More than 330 million tons of plastic are produced a year, or about 88 pounds for each of the world’s 7 billion people—roughly the weight of the global population. The qualities of plastic that make it so useful—its light weight, durability, flexibility, and resistance to decay—also contribute to its ubiquity in the environment.
The study found that less than 5 percent of plastic produced in the United States is recycled, while in Europe the amount is likely under 20 percent.
“One of the things that came as a surprise to me was when people have looked at Arctic ice, they found microplastics, particularly fibers of rayon,” said Zalasiewicz, noting that a single cigarette butt contains about 10,000 rayon fibers. (Cigarette butts are among the most frequently found plastic trash on beaches.)
The study estimated that at the current pace of polar sea ice melt, more than 1 trillion bits of microplastic could enter the marine environment in the next 10 years from the Arctic alone.
“When the ice melts, that plastic will travel and eventually wind up on some beach or the bottom of the sea,” he said. “A lot of it will pass through plankton and fish and seabirds—it will biologically cycle as well as being caught up in the sedimentary cycle, on a global scale.”

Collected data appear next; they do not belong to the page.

(* ===== verification/S3SnapshotProps.v ===== *)
(** Snapshots in a bucket: the reader keeps the promise of snapshot readers as long as
    the service answers, and what the writer's flushes reported as stored is replayed. *)
From Stdlib Require Import ZArith Lia Bool Ascii Sorted.
From stdpp Require Import base list strings gmap sorting.
From S2P Require Import Prelude Effects Order Text Data Timestamp Snapshot SnapshotProps Readers S3Snapshot.
Open Scope Z_scope.

(** ** What the service promises *)

(** The contents of a bucket and its uploads in progress, and how the requests change
    them: an object appears when its upload is completed, made of the parts in their
    order; a request that fails leaves the objects as they were, or as if it had not
    failed. *)
Class S3Laws (C : Type) `{S3Client C} := {
  objects : C → gmap string (list Z);
  uploads : C → gmap string (string * list (Part * list Z));
  initiated : ∀ s key response s', initiate_multipart_upload s key = (response, s') →
    objects s' = objects s ∧
    match response with
    | Ok (key', id) => key' = key ∧ uploads s' !! id = Some (key, [])
    | _ => True
    end;
  part_put : ∀ s chunk key n id parts response s', put_multipart_chunk s chunk key n id = (response, s') →
    uploads s !! id = Some (key, parts) → n = Z.of_nat (length parts) + 1 →
    objects s' = objects s ∧
    match response with
    | Ok part => uploads s' !! id = Some (key, parts ++ [(part, chunk)])
    | _ => True
    end;
  completed : ∀ s key id parts response s', complete_multipart_upload s key id (map fst parts) = (response, s') →
    uploads s !! id = Some (key, parts) →
    let done := <[key := concat (map snd parts)]> (objects s) in
    match response with
    | Ok _ => objects s' = done
    | _ => objects s' = objects s ∨ objects s' = done
    end;
  deleted : ∀ s key response s', delete_object s key = (response, s') →
    match response with
    | Ok _ => objects s' = delete key (objects s)
    | _ => objects s' = objects s ∨ objects s' = delete key (objects s)
    end
}.
(** States in which a service answers every request from now on: listings have the keys
    with the prefix, objects come through, and the completion of an upload with parts
    succeeds. *)
Class S3Answers (C : Type) `{S3Laws C} := {
  answering : C → Prop;
  list_answers : ∀ (s : C) prefix, answering s → ∃ lists, s3_list (bucket_answers s) prefix = Ok lists ∧
    NoDup (map s3_key (concat lists)) ∧
    ∀ k, k ∈ map s3_key (concat lists) ↔ is_Some (objects s !! k) ∧ String.prefix prefix k = true;
  get_answers : ∀ (s : C) k bs, answering s → objects s !! k = Some bs → s3_get (bucket_answers s) k = (bs, Ok 200);
  initiate_answers : ∀ (s : C) key, answering s → ∃ r s', initiate_multipart_upload s key = (Ok r, s') ∧ answering s';
  put_answers : ∀ (s : C) chunk key n id, answering s → ∃ p s', put_multipart_chunk s chunk key n id = (Ok p, s') ∧ answering s';
  complete_answers : ∀ (s : C) key id parts, answering s → parts ≠ [] → uploads s !! id = Some (key, parts) →
    ∃ s', complete_multipart_upload s key id (map fst parts) = (Ok 200, s') ∧ answering s';
  delete_answers : ∀ (s : C) key, answering s → ∃ s', delete_object s key = (Ok tt, s') ∧ answering s'
}.

Section s3.
Context {C : Type} `{S3Laws C, BincodeLaws, Profile}.
Implicit Types (s : C) (dir : Directory).

(** ** The objects below a path as a directory *)

(** The objects of the bucket whose keys begin with [root] are the files of [dir]. *)
Record holds (root : string) s dir : Prop := {
  holds_file : ∀ name, objects s !! (root +:+ "/" +:+ name) = dir !! name;
  holds_only : ∀ k, String.prefix root k = true → is_Some (objects s !! k) → ∃ name, k = root +:+ "/" +:+ name
}.
(** The files are whole records of events. *)
Definition whole dir : Prop := names_ok dir ∧ ∀ name bs, dir !! name = Some bs →
  ∃ es, bs = bytes_of es ∧ Forall (λ e, serializable e = true) es.
Lemma whole_ok dir : whole dir → dir_ok dir.
Proof.
  intros [Hn Hw]. split; [done|]. intros name bs Hbs. destruct (Hw name bs Hbs) as (es & -> & Hes).
  by eapply records_decode, records_bytes_of.
Qed.
Lemma append_cancel (a b c : string) : a +:+ b = a +:+ c → b = c.
Proof. induction a as [|x a IH]; [done|]. intros [= E]. by apply IH. Qed.
Lemma path_inj root name name' : root +:+ "/" +:+ name = root +:+ "/" +:+ name' → name = name'.
Proof. intros E%append_cancel. by injection E. Qed.
Lemma prefix_append root (s : string) : String.prefix root (root +:+ s) = true.
Proof. induction root as [|x root IH]; [by destruct s|]. change (String x root +:+ s) with (String x (root +:+ s)). unfold String.prefix; fold String.prefix.
  destruct (ascii_dec x x); [exact IH|congruence].
Qed.
Lemma holds_insert root s s' dir name bs : holds root s dir → objects s' = <[root +:+ "/" +:+ name := bs]> (objects s) →
  holds root s' (<[name := bs]> dir).
Proof.
  intros [Hf Ho] E. split.
  - intros name'. rewrite E. destruct (decide (name' = name)) as [->|Hne]; [by rewrite !lookup_insert_eq|].
    rewrite !lookup_insert_ne; [apply Hf|done|]. intros Ep%path_inj. congruence.
  - intros k Hk. rewrite E. intros [<-|[_ ?]]%lookup_insert_is_Some; [by eexists|by apply Ho].
Qed.
Lemma holds_delete root s s' dir name : holds root s dir → objects s' = delete (root +:+ "/" +:+ name) (objects s) →
  holds root s' (delete name dir).
Proof.
  intros [Hf Ho] E. split.
  - intros name'. rewrite E. destruct (decide (name' = name)) as [->|Hne]; [by rewrite !lookup_delete_eq|].
    rewrite !lookup_delete_ne; [apply Hf|done|]. intros Ep%path_inj. congruence.
  - intros k Hk. rewrite E. intros [? ?]%lookup_delete_is_Some. by apply Ho.
Qed.
Lemma holds_same root s s' dir : holds root s dir → objects s' = objects s → holds root s' dir.
Proof. intros [Hf Ho] E. split; [|]; rewrite E; done. Qed.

A growing body of research has documented widespread harm to wildlife caused by marine plastic pollution—and also suggests that the material is working its way up the food chain. A 2015 study estimated that tens of thousands of animals, including endangered marine mammals, seabirds, and sea turtles, had encountered marine plastic. Another found that one in four fish consumed by humans likely contains plastic debris.